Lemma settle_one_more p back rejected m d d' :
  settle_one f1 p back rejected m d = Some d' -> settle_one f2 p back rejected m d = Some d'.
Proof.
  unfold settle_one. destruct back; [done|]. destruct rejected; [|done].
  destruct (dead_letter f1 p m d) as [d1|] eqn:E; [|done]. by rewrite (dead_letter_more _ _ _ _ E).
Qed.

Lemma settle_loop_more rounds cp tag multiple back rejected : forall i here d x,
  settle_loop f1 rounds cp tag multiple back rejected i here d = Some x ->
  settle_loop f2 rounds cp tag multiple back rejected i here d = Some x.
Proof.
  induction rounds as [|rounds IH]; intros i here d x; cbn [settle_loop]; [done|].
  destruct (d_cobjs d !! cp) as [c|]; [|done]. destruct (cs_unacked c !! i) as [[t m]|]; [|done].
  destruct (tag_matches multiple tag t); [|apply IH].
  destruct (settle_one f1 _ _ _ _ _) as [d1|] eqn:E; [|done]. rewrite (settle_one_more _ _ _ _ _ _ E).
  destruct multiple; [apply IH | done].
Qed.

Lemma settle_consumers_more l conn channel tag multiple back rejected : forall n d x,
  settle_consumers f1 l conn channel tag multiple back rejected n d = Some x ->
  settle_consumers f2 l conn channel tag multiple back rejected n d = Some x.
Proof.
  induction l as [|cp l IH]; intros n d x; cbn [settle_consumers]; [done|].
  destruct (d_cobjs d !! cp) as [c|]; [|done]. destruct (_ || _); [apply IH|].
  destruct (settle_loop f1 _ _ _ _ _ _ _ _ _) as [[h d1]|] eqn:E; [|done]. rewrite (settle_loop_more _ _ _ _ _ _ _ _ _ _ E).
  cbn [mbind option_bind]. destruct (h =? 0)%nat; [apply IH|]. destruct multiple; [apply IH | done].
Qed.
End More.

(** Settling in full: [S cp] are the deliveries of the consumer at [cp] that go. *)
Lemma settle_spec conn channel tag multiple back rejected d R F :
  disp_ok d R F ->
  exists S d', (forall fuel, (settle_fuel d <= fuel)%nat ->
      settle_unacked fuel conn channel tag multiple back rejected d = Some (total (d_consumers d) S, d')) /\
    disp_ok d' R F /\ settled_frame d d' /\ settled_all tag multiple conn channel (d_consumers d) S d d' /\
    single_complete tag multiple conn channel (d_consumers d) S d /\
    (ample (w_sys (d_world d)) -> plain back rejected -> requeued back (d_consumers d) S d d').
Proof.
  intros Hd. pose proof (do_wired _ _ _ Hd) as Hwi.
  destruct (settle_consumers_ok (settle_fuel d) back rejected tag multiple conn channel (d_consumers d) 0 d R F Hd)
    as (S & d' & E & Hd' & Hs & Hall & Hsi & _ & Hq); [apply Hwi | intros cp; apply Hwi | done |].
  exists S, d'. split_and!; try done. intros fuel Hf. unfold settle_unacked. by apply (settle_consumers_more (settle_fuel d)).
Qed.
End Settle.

━━━━━━━━

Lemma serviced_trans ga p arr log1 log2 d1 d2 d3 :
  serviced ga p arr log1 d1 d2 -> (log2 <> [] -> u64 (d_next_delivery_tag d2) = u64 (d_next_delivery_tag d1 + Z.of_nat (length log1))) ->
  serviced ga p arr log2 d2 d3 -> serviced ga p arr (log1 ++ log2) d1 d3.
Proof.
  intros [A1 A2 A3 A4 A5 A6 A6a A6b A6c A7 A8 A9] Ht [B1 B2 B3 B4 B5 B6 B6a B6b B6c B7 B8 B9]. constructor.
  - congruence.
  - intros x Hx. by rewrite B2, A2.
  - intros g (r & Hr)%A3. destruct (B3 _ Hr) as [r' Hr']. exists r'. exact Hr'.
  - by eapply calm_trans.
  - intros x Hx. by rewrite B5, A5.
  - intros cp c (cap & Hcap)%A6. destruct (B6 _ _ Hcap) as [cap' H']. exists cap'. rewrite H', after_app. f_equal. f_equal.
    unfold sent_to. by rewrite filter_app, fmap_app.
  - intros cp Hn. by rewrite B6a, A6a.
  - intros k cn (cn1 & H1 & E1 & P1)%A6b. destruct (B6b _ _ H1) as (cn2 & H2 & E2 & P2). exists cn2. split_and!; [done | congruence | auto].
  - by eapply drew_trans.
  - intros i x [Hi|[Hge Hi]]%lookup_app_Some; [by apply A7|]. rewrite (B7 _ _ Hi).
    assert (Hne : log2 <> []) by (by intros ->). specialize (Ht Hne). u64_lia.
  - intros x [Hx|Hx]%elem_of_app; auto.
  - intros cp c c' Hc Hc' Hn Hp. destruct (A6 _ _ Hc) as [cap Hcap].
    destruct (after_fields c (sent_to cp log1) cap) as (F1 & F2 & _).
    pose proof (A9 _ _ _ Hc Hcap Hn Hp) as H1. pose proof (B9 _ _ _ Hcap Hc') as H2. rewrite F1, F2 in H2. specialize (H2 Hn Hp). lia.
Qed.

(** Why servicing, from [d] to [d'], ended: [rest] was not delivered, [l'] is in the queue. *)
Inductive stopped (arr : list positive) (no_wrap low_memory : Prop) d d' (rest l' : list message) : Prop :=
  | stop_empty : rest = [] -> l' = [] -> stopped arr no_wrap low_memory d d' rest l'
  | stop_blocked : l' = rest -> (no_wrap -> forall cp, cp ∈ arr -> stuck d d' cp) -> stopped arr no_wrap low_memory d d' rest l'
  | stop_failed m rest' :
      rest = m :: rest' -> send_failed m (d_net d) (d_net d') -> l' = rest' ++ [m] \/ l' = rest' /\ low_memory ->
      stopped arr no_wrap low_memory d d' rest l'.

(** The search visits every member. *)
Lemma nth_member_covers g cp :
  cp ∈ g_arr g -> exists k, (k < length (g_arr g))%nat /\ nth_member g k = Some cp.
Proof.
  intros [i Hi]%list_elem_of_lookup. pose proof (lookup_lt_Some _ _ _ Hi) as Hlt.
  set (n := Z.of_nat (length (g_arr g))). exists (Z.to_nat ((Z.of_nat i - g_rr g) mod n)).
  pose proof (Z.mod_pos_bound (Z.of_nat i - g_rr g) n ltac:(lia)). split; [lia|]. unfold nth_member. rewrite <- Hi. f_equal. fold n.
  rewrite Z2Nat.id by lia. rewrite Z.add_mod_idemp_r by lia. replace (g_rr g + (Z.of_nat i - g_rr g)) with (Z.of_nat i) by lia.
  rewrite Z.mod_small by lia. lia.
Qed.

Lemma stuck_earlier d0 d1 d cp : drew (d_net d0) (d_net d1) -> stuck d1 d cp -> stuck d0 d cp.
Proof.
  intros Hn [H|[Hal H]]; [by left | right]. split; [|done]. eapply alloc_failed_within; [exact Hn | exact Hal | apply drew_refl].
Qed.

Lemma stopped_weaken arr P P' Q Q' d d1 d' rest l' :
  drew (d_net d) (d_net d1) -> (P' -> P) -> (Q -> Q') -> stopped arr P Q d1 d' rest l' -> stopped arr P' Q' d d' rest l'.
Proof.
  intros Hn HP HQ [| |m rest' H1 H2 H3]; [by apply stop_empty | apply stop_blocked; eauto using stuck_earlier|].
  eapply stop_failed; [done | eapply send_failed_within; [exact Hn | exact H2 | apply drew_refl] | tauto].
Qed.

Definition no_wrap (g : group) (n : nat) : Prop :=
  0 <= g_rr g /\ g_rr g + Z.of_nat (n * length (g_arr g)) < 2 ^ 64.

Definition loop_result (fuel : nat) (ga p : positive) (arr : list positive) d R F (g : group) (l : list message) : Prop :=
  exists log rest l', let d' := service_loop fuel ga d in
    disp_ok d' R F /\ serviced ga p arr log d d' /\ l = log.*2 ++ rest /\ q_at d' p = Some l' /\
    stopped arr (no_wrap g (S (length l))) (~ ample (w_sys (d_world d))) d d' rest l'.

━━━━━━━━

(PROMPT): In the listing above, the lines from the one containing "- intros cp c (cap" through the one containing "- intros cp Hn. by rewrite B6a, A6a." must be set down exactly, with no other lines.

(RESULT OF THIS EXERCISE):
  - intros cp c (cap & Hcap)%A6. destruct (B6 _ _ Hcap) as [cap' H']. exists cap'. rewrite H', after_app. f_equal. f_equal.
    unfold sent_to. by rewrite filter_app, fmap_app.
  - intros cp Hn. by rewrite B6a, A6a.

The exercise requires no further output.